Steve Howe


Spectrum is Steve Howe’s newest solo musical offering and a delight it is! Although it’s predecessor, Elements had its moments, this one is much more to my liking.

Guest musicians are Tony Levin on bass, Dylan Howe (his son) on drums, Oliver Wakeman (son of Rick) and Virgil Howe (Steve’s other son) on keyboards.

Spectrum features very interesting guitar works from Steve Howe. I’m of course a fan of Yes, but I always liked Howe’s playing with Asia. His style was completely different, but had so many interesting elements.

On this album, Steve’s playing is kind of a blend of what he does with Yes and what he did with Asia. And closer to Asia than to Yes.

The overall sound of the songs is distinctly Steve Howe, but a nice leap ahead of his usual.

A great combination of musicians playing extremely well-composed music. If you intend to buy only one Steve Howe album, this is the one to get.

Steve Howe’s Remedy: Elements

Steve Howe has taken a moment out of Yes to give us an album with his side project, Remedy.

Interestingly enough, Remedy features sons Virgil (keyboards and harmony vocals) and Dylan (drums), as well as Gilad Atzmon and Derrick Taylor.

This album covers a variety of genres but focuses heavily on jazz.

I’m not the biggest Steve Howe fan there is, although I continue saying that this guy is definitely worth seeing live. Now here’s a guy who pours his heart into his shows.

Although I do consider myself a Yes fan, I’ve found Howe’s most interesting guitar work to be done outside of the Yes realm. With Asia, although his guitar antics may have been simpler, they carried an overall different quality that I found particularly interesting. Also of note was his work in GTR. But then again, to have him match his wits with Steve Hackett had to deliver great results.

The problem I find with Elements is that it’s all over the place. It has its moments: at times there’s pure genius at work, at others you can’t wait for the thing to finish. However, it does have some very nice surprises.

One certainly cannot fault the musicians – perhaps they were driving at an eclectic sound. If that’s the case, then it worked, but I’m not sure it was entirely the way to go.

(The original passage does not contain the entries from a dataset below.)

Lemma collect_iter fs : forall fuel, (length fs < fuel)%nat -> collect fuel (Iter fs) = (map Ok fs, true).
Proof.
  induction fs as [|f fs IH]; intros [|fuel] Hf; try (cbn in Hf; lia); [done|].
  cbn [collect poll_next map]. rewrite IH; [done|cbn in Hf; lia].
Qed.

Context {QL : MpscLaws Q}.

Lemma collect_received fs : forall fuel (rx : Chan F),
  queued rx = fs -> (length fs < fuel)%nat -> collect fuel (Received rx) = (map Ok fs, closed rx).
Proof.
  induction fs as [|f fs IH]; intros [|fuel] rx Hq Hf; try (cbn in Hf; lia); cbn [collect poll_next].
  - destruct (closed rx) eqn:Ec; [by rewrite recv_closed|by rewrite recv_pending].
  - destruct (recv_frame F rx f fs Hq) as (rx' & -> & Hq' & _ & Hc').
    rewrite (IH fuel rx' Hq'); [by rewrite Hc'|cbn in Hf; lia].
Qed.
End Responses.
Arguments Response {Q} F S.
Arguments FrameStream {Q} F S.

(** ** A handler streaming into its response *)

Inductive ChannelEvent (F : Type) : Type :=
  | Sends (f : F)
  | Polls
  | DropsSender.
Arguments Sends {F} f.
Arguments Polls {F}.
Arguments DropsSender {F}.

Section ChannelRuns.
Context {Q : Mpsc} {QL : MpscLaws Q} {F : Type}.

(** [sent] are the frames whose [send] returned, [got] what the stream has
    delivered; a [send] that finds no room has not returned, and a dropped
    sender sends no more. *)
Definition channel_step (s : Chan F * list F * list F) (e : ChannelEvent F)
    : (Chan F * list F * list F) * unit :=
  let '(c, sent, got) := s in
  match e with
  | Sends f =>
      match try_send c f with
      | (c, Ok _) => ((c, sent ++ [f], got), tt)
      | (c, Err _) => ((c, sent, got), tt)
      end
  | Polls =>
      match recv c with
      | Some (c, Some f) => ((c, sent, got ++ [f]), tt)
      | Some (c, None) => ((c, sent, got), tt)
      | None => ((c, sent, got), tt)
      end
  | DropsSender => ((close c, sent, got), tt)
  end.

Lemma channel_run_fifo n events : forall c sent got,
  capacity c = n -> len (queued c) <= n -> sent = got ++ queued c ->
  let '(c', sent', got') := (run channel_step (c, sent, got) events).1 in
  capacity c' = n /\ len (queued c') <= n /\ sent' = got' ++ queued c'.
Proof.
  induction events as [|e events IH]; intros c sent got Hcap Hlen Hs; [done|].
  assert (Hnext : exists c1 s1 g1, channel_step (c, sent, got) e = ((c1, s1, g1), tt)
    /\ capacity c1 = n /\ len (queued c1) <= n /\ s1 = g1 ++ queued c1).
  { destruct e as [f| |]; cbn [channel_step].
    - destruct (closed c) eqn:Ec; [rewrite try_send_closed by done; by exists c, sent, got|].
      destruct (decide (capacity c <= len (queued c))) as [Hfull|Hroom].
      + rewrite try_send_full by done. by exists c, sent, got.
      + destruct (try_send_ok F c f) as (c' & -> & Hq & Hk & _); [done|lia|].
        exists c', (sent ++ [f]), got. rewrite Hq, Hk, Hs, app_assoc. repeat split; [done|].
        rewrite len_app. change (len [f]) with 1. lia.
    - destruct (queued c) as [|f q] eqn:Eq.
      + destruct (closed c) eqn:Ec; [rewrite recv_closed by done|rewrite recv_pending by done];
          exists c, sent, got; by rewrite Eq.
      + destruct (recv_frame F c f q Eq) as (c' & -> & Hq & Hk & _).
        exists c', sent, (got ++ [f]). rewrite Hq, Hk, Hs, <-app_assoc. repeat split; [done|].
        unfold len in *. cbn in Hlen. lia.
    - destruct (close_law F c) as (Hq & Hk & _). exists (close c), sent, got. by rewrite Hq, Hk. }
  destruct Hnext as (c1 & s1 & g1 & Hst & H1 & H2 & H3). cbn [run]. rewrite Hst.
  specialize (IH c1 s1 g1 H1 H2 H3). by destruct (run channel_step (c1, s1, g1) events) as [[[c' s'] g'] os].
Qed.
End ChannelRuns.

But this CD will surely please any Steve Howe fan.

Quantum Guitar

A duo effort by Master guitarist Steve Howe with his son, Dylan, on drums.

According to Howe, this album is “an exploration into the multiple styles of guitar playing that have always fascinated me.”

Many styles converge through the use of 33 guitars and basses. There are several country-flavored pieces as well as Hawaiian guitar and mandolin-medieval tinted pieces. As “Quantum physics is about simultaneous levels of space and time,” Quantum Guitar jumps through these divides “to fashion a sound that encompasses the spectrum of guitars.”

I think the title was rightly chosen. Some of the pieces are surprising, such as Sleep Walk (written by Farina, Farina and Farina) which you recognize immediately by the Hawaiian slide guitar. The Celtic pieces are great, especially to the extent that he doesn’t dive into the style the way that seems to be so much in fashion these days.

For fans of Yes, there isn’t much in common with the Yes sound on this album, yet his guitar mastery is omnipresent. Although there are some keyboards, they are essentially used as fillers. Dylan on drums is quite good and has an insight into the musical ideas of his father.

Overall, a great album to look into the various sides of this man’s talent.